**HOW TO COMPLETE THIS TASK**
From the entries below, transcribe exactly the lines between the line holding "r' = present_samplers r." and the line holding "Definition paints (c", inclusive; skip all other lines.

DATASET EXTRACT below:

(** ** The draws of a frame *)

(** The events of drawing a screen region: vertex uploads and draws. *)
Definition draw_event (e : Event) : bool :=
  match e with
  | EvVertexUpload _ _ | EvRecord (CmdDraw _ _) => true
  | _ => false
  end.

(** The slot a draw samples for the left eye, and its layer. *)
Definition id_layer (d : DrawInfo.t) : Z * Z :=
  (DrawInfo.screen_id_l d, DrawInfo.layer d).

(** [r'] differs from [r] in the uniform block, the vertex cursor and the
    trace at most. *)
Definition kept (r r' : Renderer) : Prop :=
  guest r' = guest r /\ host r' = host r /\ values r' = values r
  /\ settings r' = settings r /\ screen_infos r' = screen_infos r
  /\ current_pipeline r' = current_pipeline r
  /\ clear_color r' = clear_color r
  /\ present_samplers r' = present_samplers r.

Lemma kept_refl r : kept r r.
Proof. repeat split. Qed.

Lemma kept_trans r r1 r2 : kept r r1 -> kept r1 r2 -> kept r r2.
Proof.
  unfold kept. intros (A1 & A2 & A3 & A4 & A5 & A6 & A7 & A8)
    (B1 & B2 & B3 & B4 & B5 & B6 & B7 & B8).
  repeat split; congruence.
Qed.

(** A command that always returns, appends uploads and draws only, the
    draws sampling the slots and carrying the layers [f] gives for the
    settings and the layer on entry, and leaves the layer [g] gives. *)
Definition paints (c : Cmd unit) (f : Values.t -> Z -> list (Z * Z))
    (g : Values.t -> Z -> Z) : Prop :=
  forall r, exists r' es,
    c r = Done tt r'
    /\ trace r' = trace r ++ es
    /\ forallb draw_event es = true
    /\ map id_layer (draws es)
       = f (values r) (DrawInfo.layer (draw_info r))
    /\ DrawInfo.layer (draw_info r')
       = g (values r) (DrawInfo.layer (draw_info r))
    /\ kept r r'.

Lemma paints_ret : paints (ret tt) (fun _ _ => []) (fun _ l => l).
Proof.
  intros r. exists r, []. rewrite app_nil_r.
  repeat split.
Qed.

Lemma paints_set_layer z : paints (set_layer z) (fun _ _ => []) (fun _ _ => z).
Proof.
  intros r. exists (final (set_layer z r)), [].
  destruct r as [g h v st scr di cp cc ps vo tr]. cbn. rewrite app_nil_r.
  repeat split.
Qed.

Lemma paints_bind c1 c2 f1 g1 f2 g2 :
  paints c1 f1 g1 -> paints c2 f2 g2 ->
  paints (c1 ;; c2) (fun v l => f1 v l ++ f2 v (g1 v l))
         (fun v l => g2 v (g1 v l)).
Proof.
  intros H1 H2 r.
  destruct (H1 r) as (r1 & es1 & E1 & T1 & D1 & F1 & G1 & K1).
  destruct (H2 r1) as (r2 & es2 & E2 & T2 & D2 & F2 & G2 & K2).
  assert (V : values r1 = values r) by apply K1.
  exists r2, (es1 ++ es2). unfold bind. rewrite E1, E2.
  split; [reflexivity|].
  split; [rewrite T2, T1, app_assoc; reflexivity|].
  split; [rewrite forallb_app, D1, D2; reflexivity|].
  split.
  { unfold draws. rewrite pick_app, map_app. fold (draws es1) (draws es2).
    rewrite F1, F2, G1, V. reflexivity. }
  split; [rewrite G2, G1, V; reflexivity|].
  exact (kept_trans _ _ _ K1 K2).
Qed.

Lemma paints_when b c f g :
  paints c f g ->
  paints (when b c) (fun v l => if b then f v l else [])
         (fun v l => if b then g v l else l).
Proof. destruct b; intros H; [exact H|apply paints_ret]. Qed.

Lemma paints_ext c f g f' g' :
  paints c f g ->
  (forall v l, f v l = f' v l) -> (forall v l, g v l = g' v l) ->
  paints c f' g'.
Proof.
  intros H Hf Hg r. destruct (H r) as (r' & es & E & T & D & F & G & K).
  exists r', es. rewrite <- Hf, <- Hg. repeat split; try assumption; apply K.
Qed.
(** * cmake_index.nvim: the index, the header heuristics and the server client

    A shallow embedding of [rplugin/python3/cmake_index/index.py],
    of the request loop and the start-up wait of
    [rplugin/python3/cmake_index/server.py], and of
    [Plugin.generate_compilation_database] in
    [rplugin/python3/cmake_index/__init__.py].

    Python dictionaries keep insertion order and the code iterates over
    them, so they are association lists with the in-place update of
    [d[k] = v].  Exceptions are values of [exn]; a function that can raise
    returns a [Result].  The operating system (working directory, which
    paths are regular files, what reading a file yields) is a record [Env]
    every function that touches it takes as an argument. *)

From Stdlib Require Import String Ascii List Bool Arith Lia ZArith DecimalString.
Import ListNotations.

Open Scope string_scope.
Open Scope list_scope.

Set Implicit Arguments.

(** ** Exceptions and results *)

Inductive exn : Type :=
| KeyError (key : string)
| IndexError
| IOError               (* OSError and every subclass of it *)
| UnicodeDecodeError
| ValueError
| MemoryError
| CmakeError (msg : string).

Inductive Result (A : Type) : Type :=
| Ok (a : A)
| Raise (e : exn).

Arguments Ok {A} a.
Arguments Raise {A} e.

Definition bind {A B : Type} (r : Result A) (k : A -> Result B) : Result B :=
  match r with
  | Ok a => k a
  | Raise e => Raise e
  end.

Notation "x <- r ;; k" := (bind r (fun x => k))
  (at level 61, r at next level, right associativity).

End of DATASET EXTRACT.
DATASET EXTRACT below:

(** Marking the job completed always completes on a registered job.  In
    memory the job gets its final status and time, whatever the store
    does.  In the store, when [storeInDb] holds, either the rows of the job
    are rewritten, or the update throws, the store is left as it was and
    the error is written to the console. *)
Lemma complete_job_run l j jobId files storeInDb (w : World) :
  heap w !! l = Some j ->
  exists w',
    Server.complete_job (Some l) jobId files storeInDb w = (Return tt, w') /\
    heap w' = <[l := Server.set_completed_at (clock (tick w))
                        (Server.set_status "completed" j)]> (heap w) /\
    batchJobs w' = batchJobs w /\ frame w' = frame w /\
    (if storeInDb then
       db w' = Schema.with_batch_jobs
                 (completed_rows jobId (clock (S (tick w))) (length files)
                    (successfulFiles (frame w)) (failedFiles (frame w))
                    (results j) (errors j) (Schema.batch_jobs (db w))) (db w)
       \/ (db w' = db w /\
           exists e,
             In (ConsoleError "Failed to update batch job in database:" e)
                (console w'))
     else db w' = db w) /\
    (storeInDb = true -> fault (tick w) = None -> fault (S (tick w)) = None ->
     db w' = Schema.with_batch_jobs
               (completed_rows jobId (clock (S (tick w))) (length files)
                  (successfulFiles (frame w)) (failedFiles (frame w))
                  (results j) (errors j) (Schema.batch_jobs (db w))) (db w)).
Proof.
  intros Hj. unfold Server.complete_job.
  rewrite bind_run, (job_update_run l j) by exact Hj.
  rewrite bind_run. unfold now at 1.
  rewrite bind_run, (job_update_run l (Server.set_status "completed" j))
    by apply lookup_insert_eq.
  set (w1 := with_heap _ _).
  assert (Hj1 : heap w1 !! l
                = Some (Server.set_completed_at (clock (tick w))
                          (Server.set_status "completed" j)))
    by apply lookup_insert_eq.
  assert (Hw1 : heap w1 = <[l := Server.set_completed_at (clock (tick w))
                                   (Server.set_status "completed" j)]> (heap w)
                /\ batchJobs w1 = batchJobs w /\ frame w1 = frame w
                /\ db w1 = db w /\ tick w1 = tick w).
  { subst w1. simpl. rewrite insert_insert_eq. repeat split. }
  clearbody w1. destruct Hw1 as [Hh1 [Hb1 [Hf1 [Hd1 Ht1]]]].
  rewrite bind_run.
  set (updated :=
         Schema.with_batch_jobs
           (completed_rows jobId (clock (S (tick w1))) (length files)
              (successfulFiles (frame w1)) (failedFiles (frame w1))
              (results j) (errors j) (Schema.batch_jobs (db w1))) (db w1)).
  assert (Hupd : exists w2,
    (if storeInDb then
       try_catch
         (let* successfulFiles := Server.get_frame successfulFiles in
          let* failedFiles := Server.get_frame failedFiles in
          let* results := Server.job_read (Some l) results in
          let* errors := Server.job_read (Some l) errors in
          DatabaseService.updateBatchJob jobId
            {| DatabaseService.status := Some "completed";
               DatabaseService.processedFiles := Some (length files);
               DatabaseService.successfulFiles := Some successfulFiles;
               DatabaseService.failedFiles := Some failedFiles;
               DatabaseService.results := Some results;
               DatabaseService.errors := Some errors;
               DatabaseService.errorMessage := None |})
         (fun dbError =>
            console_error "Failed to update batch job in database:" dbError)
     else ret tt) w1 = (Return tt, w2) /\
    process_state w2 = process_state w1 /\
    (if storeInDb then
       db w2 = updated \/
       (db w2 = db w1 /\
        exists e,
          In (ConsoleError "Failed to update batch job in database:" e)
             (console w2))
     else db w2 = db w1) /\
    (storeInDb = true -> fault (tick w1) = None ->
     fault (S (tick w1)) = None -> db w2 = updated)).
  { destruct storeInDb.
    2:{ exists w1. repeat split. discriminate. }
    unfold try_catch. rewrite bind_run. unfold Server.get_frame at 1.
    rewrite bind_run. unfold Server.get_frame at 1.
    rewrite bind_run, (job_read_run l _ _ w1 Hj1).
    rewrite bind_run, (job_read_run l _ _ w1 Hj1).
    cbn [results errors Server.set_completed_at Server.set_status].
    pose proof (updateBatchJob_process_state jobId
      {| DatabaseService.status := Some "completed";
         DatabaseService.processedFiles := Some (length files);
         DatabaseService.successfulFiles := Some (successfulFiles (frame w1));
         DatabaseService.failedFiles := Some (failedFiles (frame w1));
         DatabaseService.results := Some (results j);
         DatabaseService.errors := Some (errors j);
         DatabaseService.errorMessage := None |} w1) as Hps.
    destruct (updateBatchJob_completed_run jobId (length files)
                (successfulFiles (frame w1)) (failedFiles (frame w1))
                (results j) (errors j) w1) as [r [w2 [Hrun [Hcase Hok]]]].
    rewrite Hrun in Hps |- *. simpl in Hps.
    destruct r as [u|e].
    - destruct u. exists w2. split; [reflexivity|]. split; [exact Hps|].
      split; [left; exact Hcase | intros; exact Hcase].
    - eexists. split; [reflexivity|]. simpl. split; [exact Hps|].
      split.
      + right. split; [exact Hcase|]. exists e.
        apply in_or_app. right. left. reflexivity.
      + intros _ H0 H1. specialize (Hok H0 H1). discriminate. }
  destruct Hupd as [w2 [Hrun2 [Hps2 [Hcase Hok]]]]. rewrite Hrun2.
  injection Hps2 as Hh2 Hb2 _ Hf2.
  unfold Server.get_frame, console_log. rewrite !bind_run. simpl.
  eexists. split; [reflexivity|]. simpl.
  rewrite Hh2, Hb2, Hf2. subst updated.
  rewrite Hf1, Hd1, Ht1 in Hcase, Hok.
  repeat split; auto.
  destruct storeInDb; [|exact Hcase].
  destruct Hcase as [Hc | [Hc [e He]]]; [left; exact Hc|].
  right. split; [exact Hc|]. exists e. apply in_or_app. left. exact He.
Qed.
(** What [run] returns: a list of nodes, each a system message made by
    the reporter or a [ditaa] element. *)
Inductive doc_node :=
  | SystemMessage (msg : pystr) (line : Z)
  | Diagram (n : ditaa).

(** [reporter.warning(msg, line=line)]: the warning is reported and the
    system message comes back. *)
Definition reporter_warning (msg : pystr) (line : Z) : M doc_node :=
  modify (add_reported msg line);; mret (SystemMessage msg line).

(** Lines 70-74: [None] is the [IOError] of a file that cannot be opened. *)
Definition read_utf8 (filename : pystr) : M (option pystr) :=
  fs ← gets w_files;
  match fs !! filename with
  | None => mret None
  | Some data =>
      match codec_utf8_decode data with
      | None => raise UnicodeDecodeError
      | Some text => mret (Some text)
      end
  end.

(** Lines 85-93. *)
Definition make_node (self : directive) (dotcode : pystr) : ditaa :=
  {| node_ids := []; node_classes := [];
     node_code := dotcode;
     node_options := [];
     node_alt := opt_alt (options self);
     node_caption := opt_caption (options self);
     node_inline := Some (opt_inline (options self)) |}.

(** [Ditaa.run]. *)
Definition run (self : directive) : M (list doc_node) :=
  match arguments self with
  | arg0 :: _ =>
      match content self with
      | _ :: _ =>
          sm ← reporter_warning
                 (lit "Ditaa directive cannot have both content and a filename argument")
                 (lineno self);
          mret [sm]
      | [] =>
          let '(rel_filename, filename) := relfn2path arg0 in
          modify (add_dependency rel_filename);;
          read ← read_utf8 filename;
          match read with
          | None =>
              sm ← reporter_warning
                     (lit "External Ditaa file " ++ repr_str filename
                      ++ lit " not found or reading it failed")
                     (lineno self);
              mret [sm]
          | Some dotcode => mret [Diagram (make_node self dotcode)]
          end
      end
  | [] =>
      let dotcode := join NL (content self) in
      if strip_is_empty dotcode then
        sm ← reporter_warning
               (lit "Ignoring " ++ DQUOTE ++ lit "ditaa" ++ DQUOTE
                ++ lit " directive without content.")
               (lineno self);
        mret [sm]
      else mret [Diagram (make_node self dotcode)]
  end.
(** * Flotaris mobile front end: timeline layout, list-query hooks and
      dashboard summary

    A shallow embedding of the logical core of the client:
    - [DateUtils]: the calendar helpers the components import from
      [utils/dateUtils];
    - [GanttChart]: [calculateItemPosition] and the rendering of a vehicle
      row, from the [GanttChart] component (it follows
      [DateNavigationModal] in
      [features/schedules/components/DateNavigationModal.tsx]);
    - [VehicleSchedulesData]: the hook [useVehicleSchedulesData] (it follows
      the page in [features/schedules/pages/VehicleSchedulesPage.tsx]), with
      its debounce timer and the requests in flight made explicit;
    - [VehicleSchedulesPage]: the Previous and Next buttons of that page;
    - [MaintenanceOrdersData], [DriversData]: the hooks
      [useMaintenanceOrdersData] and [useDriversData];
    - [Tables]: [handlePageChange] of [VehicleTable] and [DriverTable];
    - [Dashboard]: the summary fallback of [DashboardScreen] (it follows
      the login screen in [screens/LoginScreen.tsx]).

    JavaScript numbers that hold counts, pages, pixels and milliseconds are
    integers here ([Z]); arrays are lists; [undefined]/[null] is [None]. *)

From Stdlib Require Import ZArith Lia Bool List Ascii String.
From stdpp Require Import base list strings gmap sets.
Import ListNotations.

End of DATASET EXTRACT.
DATASET EXTRACT below:

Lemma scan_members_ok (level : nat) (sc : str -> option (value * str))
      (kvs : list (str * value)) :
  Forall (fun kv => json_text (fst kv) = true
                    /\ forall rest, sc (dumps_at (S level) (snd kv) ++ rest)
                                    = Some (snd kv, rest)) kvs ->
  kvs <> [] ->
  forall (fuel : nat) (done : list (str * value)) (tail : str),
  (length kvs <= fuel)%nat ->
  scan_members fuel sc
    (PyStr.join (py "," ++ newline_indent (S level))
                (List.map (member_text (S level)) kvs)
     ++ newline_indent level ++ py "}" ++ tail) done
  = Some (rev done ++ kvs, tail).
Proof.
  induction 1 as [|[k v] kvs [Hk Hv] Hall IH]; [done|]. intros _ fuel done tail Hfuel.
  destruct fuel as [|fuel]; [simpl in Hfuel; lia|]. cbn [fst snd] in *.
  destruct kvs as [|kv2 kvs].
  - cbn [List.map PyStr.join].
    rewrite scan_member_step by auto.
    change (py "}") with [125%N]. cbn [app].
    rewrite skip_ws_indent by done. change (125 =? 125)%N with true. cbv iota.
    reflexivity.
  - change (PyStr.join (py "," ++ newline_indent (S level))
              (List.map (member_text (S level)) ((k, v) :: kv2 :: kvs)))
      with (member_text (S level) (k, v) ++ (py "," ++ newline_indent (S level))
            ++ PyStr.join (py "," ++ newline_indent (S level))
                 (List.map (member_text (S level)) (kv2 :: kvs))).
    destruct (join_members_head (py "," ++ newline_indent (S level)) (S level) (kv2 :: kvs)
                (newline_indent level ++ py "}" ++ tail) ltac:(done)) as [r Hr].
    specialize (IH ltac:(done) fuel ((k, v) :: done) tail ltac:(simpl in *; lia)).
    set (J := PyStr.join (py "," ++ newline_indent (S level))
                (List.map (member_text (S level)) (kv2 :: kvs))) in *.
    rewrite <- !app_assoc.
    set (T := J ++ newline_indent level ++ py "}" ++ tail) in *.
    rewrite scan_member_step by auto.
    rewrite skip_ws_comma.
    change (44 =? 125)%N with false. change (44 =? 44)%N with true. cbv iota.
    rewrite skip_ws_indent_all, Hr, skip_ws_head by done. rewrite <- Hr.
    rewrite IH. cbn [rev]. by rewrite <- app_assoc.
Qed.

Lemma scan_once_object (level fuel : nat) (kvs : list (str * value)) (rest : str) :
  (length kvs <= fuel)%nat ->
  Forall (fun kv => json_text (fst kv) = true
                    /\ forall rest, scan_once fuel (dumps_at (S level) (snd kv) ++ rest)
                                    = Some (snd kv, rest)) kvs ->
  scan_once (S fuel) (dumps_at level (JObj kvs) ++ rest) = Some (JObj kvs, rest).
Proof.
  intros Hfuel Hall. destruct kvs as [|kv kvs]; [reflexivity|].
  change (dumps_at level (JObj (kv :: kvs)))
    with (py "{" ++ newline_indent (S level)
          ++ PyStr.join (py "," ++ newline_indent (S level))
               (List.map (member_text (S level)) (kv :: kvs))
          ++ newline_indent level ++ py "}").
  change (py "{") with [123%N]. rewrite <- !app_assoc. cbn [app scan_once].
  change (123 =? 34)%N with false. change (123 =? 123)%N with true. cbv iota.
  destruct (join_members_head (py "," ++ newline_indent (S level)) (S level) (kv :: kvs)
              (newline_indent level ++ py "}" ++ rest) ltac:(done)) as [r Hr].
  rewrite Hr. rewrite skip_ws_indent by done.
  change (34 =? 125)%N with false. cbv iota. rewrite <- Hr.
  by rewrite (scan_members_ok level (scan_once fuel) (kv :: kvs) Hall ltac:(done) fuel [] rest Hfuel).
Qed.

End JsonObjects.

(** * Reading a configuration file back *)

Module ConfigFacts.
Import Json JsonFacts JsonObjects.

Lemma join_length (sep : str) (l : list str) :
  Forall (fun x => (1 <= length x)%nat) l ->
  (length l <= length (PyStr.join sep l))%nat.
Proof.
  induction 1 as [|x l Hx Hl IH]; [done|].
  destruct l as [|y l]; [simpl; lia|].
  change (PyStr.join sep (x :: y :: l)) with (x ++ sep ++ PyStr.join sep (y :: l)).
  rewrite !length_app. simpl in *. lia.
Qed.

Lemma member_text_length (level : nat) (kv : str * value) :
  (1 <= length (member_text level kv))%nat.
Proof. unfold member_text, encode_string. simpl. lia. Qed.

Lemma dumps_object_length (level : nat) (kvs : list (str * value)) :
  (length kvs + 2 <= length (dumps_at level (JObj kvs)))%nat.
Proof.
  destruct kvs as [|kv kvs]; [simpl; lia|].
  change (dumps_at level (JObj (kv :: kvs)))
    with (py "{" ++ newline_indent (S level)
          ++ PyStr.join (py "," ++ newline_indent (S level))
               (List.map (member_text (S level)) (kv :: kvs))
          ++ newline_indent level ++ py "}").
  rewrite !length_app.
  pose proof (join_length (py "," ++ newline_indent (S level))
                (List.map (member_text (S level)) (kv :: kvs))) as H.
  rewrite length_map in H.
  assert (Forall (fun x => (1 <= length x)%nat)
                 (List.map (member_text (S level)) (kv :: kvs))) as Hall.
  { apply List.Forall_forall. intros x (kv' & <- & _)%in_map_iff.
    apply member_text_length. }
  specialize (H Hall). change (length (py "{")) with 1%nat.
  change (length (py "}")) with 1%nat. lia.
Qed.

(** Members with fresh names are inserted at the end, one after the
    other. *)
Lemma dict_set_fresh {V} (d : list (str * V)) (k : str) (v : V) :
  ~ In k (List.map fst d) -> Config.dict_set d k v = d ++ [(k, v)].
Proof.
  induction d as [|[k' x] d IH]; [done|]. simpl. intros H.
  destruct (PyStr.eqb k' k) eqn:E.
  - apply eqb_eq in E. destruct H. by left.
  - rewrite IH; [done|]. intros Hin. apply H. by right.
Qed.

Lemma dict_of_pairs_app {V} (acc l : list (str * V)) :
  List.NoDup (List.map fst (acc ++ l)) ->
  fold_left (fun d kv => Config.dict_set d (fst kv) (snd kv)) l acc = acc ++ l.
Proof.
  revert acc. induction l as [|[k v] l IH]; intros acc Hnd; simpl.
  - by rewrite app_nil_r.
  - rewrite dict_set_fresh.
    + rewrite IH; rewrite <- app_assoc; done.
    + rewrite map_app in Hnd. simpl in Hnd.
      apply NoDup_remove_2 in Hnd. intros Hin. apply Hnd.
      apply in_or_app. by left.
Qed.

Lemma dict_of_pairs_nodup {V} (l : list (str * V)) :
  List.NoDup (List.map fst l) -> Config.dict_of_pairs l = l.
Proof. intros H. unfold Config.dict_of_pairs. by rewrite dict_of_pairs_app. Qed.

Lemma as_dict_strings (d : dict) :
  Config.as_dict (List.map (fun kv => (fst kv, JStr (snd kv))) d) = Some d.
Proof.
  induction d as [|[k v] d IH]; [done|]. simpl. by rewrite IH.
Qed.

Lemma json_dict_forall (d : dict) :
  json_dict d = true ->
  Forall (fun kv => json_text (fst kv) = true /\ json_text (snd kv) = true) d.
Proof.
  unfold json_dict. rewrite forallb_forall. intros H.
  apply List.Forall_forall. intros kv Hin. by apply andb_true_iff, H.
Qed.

End of DATASET EXTRACT.

**YOUR RESPONSE**
  /\ present_samplers r' = present_samplers r.

Lemma kept_refl r : kept r r.
Proof. repeat split. Qed.

Lemma kept_trans r r1 r2 : kept r r1 -> kept r1 r2 -> kept r r2.
Proof.
  unfold kept. intros (A1 & A2 & A3 & A4 & A5 & A6 & A7 & A8)
    (B1 & B2 & B3 & B4 & B5 & B6 & B7 & B8).
  repeat split; congruence.
Qed.

(** A command that always returns, appends uploads and draws only, the
    draws sampling the slots and carrying the layers [f] gives for the
    settings and the layer on entry, and leaves the layer [g] gives. *)
Definition paints (c : Cmd unit) (f : Values.t -> Z -> list (Z * Z))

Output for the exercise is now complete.